Prompt:
Report how many lines of the records below include the word "intros". Give nothing but the number.

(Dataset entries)

(** Conversion to [int32]: the low 32 bits, read in two's complement. *)
Definition int32 (z : Z) : Z := (z + 2^31) `mod` 2^32 - 2^31.
(** Conversion to [int64] of a 64-bit number, and to [uint64]. *)
Definition int64 (z : Z) : Z := (z + 2^63) `mod` 2^64 - 2^63.
Definition uint64 (z : Z) : Z := z `mod` 2^64.
Definition in_int32 (z : Z) : Prop := - 2^31 ≤ z < 2^31.
Definition in_int64 (z : Z) : Prop := - 2^63 ≤ z < 2^63.

#[export] Instance in_int32_dec z : Decision (in_int32 z).
Proof. unfold in_int32. apply _. Defined.
#[export] Instance in_int64_dec z : Decision (in_int64 z).
Proof. unfold in_int64. apply _. Defined.

Lemma int32_id z : in_int32 z → int32 z = z.
Proof. unfold in_int32, int32. intros. rewrite Z.mod_small; lia. Qed.

Lemma int64_id z : in_int64 z → int64 z = z.
Proof. unfold in_int64, int64. intros. rewrite Z.mod_small; lia. Qed.

(** Reading a number of 64 bits as unsigned and back loses nothing. *)
Lemma int64_uint64 z : in_int64 z → int64 (uint64 z) = z.
Proof.
  intros Hz. unfold int64, uint64. rewrite Zplus_mod_idemp_l. fold (int64 z). by apply int64_id.
Qed.

Lemma int32_in_range z : in_int32 (int32 z).
Proof.
  unfold in_int32, int32. pose proof (Z.mod_pos_bound (z + 2^31) (2^32)). lia.
Qed.

(** Only the last conversion of a sum matters. *)
Lemma int32_add a b : int32 (int32 a + b) = int32 (a + b).
Proof.
  unfold int32. f_equal.
  replace ((a + 2^31) `mod` 2^32 - 2^31 + b + 2^31) with ((a + 2^31) `mod` 2^32 + b) by lia.
  rewrite Zplus_mod_idemp_l. f_equal. lia.
Qed.

#[export] Hint Resolve int32_in_range : go.

(** ** Ranges of integers *)

(** The integers from [lo] to [hi], both included. *)
Definition ports (lo hi : Z) : gset Z := list_to_set (seqZ lo (hi - lo + 1)).

Lemma elem_of_ports x lo hi : x ∈ ports lo hi ↔ lo ≤ x ≤ hi.
Proof. unfold ports. rewrite elem_of_list_to_set, elem_of_seqZ. lia. Qed.

#[export] Instance set_unfold_ports x lo hi : SetUnfoldElemOf x (ports lo hi) (lo ≤ x ≤ hi).
Proof. constructor. apply elem_of_ports. Qed.

Lemma ports_empty lo hi : hi < lo → ports lo hi = ∅.
Proof. intros. apply set_eq. set_unfold. lia. Qed.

Output below:
4